[Stored items]
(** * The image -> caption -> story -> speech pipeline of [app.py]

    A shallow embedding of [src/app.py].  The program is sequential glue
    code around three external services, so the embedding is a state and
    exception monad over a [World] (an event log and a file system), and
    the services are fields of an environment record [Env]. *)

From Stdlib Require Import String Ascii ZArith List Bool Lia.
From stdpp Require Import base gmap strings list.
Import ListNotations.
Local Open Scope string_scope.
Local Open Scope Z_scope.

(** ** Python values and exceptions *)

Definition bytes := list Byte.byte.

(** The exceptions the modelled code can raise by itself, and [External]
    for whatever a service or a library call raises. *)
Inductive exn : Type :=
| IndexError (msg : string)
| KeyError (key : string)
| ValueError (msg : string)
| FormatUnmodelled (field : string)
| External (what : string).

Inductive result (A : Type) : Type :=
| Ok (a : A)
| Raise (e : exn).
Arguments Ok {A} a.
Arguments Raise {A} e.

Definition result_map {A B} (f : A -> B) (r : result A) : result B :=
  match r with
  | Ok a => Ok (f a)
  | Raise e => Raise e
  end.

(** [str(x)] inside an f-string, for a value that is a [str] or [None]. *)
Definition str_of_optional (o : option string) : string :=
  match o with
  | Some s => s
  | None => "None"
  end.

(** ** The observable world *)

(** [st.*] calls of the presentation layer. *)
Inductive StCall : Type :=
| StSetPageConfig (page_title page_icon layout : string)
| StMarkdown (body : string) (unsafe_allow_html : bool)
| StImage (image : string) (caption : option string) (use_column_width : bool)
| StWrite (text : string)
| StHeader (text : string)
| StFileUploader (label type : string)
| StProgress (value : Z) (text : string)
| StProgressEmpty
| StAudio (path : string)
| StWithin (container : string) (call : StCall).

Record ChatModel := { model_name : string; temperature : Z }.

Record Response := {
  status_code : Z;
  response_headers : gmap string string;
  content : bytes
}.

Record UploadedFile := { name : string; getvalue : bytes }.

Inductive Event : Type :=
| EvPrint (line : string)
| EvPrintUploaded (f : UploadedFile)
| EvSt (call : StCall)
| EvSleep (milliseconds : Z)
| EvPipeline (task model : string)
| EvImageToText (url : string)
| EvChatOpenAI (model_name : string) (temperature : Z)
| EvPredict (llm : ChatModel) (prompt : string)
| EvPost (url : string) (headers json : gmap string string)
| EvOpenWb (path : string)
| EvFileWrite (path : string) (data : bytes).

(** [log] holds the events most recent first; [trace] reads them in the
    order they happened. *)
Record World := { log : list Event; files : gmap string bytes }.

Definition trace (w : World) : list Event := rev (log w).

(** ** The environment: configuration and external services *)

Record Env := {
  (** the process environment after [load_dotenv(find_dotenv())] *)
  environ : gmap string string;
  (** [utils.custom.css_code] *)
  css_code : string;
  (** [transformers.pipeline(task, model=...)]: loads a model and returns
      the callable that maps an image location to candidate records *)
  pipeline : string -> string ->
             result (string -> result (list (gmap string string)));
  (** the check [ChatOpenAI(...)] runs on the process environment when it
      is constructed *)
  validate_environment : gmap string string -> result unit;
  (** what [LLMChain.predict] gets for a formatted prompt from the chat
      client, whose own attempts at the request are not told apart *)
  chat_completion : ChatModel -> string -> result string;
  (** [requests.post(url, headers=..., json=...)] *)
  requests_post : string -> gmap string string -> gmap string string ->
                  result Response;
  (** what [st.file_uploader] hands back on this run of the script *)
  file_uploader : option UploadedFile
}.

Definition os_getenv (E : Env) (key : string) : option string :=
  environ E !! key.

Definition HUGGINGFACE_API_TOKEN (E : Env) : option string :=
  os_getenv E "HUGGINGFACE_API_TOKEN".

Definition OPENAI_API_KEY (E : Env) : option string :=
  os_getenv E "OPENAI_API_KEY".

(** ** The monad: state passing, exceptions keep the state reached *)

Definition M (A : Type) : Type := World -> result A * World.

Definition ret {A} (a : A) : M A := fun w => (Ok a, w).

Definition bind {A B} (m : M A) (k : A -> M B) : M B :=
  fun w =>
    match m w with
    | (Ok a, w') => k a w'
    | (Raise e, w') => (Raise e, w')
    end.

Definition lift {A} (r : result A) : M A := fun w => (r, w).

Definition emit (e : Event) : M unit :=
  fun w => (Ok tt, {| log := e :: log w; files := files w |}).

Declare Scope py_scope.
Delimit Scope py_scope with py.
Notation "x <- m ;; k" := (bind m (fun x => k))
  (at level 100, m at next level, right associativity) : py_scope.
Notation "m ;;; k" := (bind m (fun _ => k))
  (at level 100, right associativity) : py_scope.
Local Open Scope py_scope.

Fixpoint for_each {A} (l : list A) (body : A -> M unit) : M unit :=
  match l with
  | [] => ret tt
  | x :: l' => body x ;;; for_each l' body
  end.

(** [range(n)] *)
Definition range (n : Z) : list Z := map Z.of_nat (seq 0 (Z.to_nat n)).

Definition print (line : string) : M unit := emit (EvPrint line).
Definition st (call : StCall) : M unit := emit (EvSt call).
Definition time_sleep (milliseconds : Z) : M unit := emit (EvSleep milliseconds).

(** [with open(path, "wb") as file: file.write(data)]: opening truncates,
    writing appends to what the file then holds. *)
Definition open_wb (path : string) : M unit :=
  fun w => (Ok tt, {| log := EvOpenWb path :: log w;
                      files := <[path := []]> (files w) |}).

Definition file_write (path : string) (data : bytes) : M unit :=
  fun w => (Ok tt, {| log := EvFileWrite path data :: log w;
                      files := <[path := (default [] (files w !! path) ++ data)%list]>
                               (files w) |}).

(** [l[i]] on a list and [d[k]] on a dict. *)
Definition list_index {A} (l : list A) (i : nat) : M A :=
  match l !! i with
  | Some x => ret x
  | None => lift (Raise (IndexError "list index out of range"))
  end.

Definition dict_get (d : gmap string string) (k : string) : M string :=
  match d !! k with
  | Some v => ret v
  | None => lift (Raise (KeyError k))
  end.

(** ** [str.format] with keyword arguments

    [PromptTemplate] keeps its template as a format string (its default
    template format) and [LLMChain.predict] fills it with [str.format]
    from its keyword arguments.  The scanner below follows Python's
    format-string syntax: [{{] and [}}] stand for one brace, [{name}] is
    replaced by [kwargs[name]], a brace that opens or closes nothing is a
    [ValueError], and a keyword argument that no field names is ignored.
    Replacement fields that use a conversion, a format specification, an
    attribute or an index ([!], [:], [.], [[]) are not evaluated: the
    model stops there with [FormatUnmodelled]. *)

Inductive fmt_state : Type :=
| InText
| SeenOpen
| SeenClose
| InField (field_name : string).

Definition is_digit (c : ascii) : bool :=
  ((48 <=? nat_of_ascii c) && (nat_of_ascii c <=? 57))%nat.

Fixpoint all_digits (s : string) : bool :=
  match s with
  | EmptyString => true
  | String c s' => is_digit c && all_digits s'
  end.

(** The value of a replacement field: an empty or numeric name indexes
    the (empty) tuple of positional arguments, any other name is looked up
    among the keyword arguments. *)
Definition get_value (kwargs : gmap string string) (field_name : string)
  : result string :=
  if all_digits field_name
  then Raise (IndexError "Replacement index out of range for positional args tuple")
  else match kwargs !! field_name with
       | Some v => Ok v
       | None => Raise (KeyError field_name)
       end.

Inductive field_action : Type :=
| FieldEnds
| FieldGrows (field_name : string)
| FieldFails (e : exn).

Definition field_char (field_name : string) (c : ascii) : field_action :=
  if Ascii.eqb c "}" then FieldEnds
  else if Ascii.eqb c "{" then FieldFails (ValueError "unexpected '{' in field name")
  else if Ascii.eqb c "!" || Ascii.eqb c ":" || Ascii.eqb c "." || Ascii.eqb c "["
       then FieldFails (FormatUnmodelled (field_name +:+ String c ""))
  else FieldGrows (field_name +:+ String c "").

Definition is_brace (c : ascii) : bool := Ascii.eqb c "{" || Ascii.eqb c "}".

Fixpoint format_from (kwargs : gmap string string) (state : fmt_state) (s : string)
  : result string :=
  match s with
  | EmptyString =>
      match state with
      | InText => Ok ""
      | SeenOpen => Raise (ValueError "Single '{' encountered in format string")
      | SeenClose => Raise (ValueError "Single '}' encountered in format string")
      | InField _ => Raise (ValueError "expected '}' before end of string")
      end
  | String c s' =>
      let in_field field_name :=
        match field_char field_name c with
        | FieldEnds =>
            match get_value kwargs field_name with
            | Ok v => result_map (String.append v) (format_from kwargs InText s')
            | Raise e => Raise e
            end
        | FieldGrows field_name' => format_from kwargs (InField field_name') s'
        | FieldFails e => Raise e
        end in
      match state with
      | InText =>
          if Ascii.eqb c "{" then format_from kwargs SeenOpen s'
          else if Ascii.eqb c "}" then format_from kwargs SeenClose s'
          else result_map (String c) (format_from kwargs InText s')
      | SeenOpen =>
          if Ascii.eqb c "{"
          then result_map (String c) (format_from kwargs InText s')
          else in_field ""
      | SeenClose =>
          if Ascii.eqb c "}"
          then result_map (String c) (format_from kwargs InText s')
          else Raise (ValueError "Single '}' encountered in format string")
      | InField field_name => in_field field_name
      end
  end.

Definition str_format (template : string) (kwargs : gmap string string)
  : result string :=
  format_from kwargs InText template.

**REQUIRED ACTION**
Check every line of the records above for the string "EvSleep". Copy those that hold it.

**RESPONSE BELOW**
| EvSleep (milliseconds : Z)
Definition time_sleep (milliseconds : Z) : M unit := emit (EvSleep milliseconds).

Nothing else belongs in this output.